* **Work to be completed**:
The word "discordGuildMembers" marks the lines to find; copy every such line from the data below.

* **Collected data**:
--- START ---

(** X11: a well-formed document that holds no int (floats, booleans and
    non-numeric values only, NaN and the infinities included), and no
    non-numeric field under a name that stdout cannot encode, is always
    flattened: flatten_sensors returns, whatever the floats are. *)
Theorem flatten_sensors_int_free (d : json) :
  wf_doc d = true ->
  int_free d = true ->
  names_encodable d = true ->
  exists fl,
    flatten_sensors d
    = ((Call F_flatten_sensors :: warnings_of (fields_of d))%list, Ret fl)
    /\ map Some (temp fl) = temp_of (fields_of d)
    /\ map Some (hum fl) = hum_of (fields_of d).
Proof.
  intros Hw Hi Hp. apply flatten_sensors_returns; [exact Hw | | exact Hp].
  now apply int_free_convertible.
Qed.

Lemma flatten_sensors_int_free_witness :
  exists fl,
    result (flatten_sensors
              (JObj [("emulator",
                      JObj [("temp1_input", JFloat (dec true 1234567 (-2)));
                            ("temp2_input", JFloat S754_nan);
                            ("humidity1_input", JFloat (S754_infinity false));
                            ("label", JStr "x")])]))
    = Ret fl
    /\ map repr_float (temp fl) = ["-12.3"; "nan"]
    /\ map repr_float (hum fl) = ["inf"].
Proof.
  destruct (flatten_sensors_int_free
              (JObj [("emulator",
                      JObj [("temp1_input", JFloat (dec true 1234567 (-2)));
                            ("temp2_input", JFloat S754_nan);
                            ("humidity1_input", JFloat (S754_infinity false));
                            ("label", JStr "x")])]))
    as (fl & E & T & H).
  - vm_compute. reflexivity.
  - vm_compute. reflexivity.
  - vm_compute. reflexivity.
  - exists fl. rewrite E. split; [reflexivity |].
    assert (Tv : temp_of (fields_of
                  (JObj [("emulator",
                      JObj [("temp1_input", JFloat (dec true 1234567 (-2)));
                            ("temp2_input", JFloat S754_nan);
                            ("humidity1_input", JFloat (S754_infinity false));
                            ("label", JStr "x")])]))
                 = map Some [dec true 123 (-1); S754_nan])
      by (vm_compute; reflexivity).
    assert (Hv : hum_of (fields_of
                  (JObj [("emulator",
                      JObj [("temp1_input", JFloat (dec true 1234567 (-2)));
                            ("temp2_input", JFloat S754_nan);
                            ("humidity1_input", JFloat (S754_infinity false));
                            ("label", JStr "x")])]))
                 = map Some [S754_infinity false])
      by (vm_compute; reflexivity).
    rewrite Tv in T. rewrite Hv in H.
    apply map_Some_inj in T. apply map_Some_inj in H. rewrite T, H.
    split; vm_compute; reflexivity.
Defined.

Lemma reading_fields_count (fs : list (string * json)) :
  (List.length (filter is_temp fs) + List.length (filter is_hum fs))%nat
  = List.length (filter is_reading fs).
Proof.
  induction fs as [| [label v] t IH]; [reflexivity |].
  cbn [filter].
  change (is_reading (label, v)) with (is_temp (label, v) || is_hum (label, v)).
  destruct (is_temp (label, v)) eqn:Et, (is_hum (label, v)) eqn:Eh;
    cbn [orb List.length]; try lia.
  unfold is_temp in Et. unfold is_hum in Eh. cbn [fst] in Et, Eh.
  apply andb_true_iff in Et as [_ Et]. apply andb_true_iff in Eh as [_ Eh].
  now rewrite (temp_not_humidity _ Et) in Eh.
Qed.
(** The answer against the snapshot of a sequence of GuildMember records. *)
Lemma isMemberOfGuild_of_snapshot w members userId :
  redis w !! "discordGuildMembers" = Some (JSON_stringify (JArr members)) ->
  Forall GuildMember members ->
  fst (isMemberOfGuild userId w) = Normal (existsb (has_id userId) members).
Proof.
  intros Hsnapshot Hrecords.
  unfold isMemberOfGuild, bind, redisClient_get, console_log, lift, ret.
  rewrite Hsnapshot, JSON_stringify_truthy, JSON_parse_stringify.
  cbn [Array_find]. rewrite (find_first_members userId members Hrecords).
  cbn [fst]. f_equal.
  destruct (List.find (has_id userId) members) as [m|] eqn:Hfind.
  - apply find_some in Hfind as [Hin Hid].
    rewrite GuildMember_truthy
      by (rewrite Forall_forall in Hrecords; apply Hrecords; now apply list_elem_of_In).
    symmetry. apply existsb_exists. now exists m.
  - cbn [truthy]. symmetry. apply not_true_is_false. intros Hex.
    apply existsb_exists in Hex as (m & Hin & Hid).
    pose proof (find_none _ _ Hfind m Hin). congruence.
Qed.

Lemma has_id_spec userId m : has_id userId m = true <-> user_id m = Some userId.
Proof.
  unfold has_id. destruct (user_id m) as [s|]; [|split; discriminate].
  rewrite String.eqb_eq. split; congruence.
Qed.

(** C5. Against the snapshot of a sequence of GuildMember records the lookup
    answers [true] exactly when some record of the sequence has the asked
    identifier as its [user.id]. *)
Theorem isMemberOfGuild_iff_listed w members userId
    (Hsnapshot : redis w !! "discordGuildMembers" = Some (JSON_stringify (JArr members)))
    (Hrecords : Forall GuildMember members) :
  exists answer,
    fst (isMemberOfGuild userId w) = Normal answer
    /\ (answer = true <-> exists m, m ∈ members /\ user_id m = Some userId).
Proof.
  exists (existsb (has_id userId) members). split.
  - now apply isMemberOfGuild_of_snapshot.
  - rewrite existsb_exists. split; intros (m & Hin & Hid); exists m.
    + split; [now apply list_elem_of_In | now apply has_id_spec].
    + split; [now apply list_elem_of_In | now apply has_id_spec].
Qed.

(** ** The paging upstream, request by request *)

Lemma append_nil_r (s : string) : (s ++ "")%string = s.
Proof. induction s as [|c s IH]; [reflexivity|]. now rewrite append_String, IH. Qed.

Lemma strip_prefix_app (p t : text) : strip_prefix p (p ++ t) = Some t.
Proof.
  induction p as [|c p IH]; [reflexivity|].
  cbn [app strip_prefix]. now rewrite Ascii.eqb_refl.
Qed.

Lemma user_id_read m s :
  user_id m = Some s ->
  and_then (get (Val m) p_user) (fun user => get user p_id) = Normal (Val (JStr s)).
Proof.
  unfold user_id. destruct (and_then _ _) as [[|[| | |s'| |]]| |]; congruence.
Qed.

Lemma paging_first_request guild pageSize roster e history :
  DISCORD_GUILD_ID e = Some guild ->
  paging_upstream guild pageSize roster history (chunk_request e Undefined)
  = Some (page_response (take pageSize roster)).
Proof.
  intros Hguild. unfold paging_upstream, chunk_request. cbn [url truthy].
  rewrite Hguild. cbn [env_text ToString ToString_json].
  now rewrite append_nil_r, String.eqb_refl.
Qed.

Lemma paging_next_request guild pageSize roster e history s :
  DISCORD_GUILD_ID e = Some guild -> s <> ""%string ->
  paging_upstream guild pageSize roster history (chunk_request e (Val (JStr s)))
  = Some (page_response (take pageSize (members_after s roster))).
Proof.
  intros Hguild Hs. unfold paging_upstream, chunk_request. cbn [url truthy].
  rewrite Hguild. cbn [env_text ToString ToString_json].
  destruct (String.eqb_spec s "") as [|_]; [contradiction|]. cbn [negb].
  destruct (String.eqb_spec (members_url guild ++ "&after=" ++ s) (members_url guild))
    as [Heq|_].
  - exfalso. rewrite <- (append_nil_r (members_url guild)) in Heq at 2.
    apply String.app_inj in Heq. discriminate.
  - rewrite <- string_app_assoc, (chars_app _ s), strip_prefix_app, string_of_chars.
    reflexivity.
Qed.

Lemma members_after_split front m rest s :
  user_id m = Some s ->
  (forall x, x ∈ front -> user_id x <> Some s) ->
  members_after s (front ++ m :: rest) = rest.
Proof.
  intros Hm. induction front as [|x front IH]; intros Hfresh; cbn [app members_after].
  - now rewrite Hm, String.eqb_refl.
  - pose proof (Hfresh x ltac:(left)) as Hx.
    rewrite IH by (intros y Hy; apply Hfresh; now right).
    destruct (user_id x) as [s'|]; [|reflexivity].
    destruct (String.eqb_spec s' s); [congruence | reflexivity].
Qed.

--- END ---

* **Answer space**:
  redis w !! "discordGuildMembers" = Some (JSON_stringify (JArr members)) ->
    (Hsnapshot : redis w !! "discordGuildMembers" = Some (JSON_stringify (JArr members)))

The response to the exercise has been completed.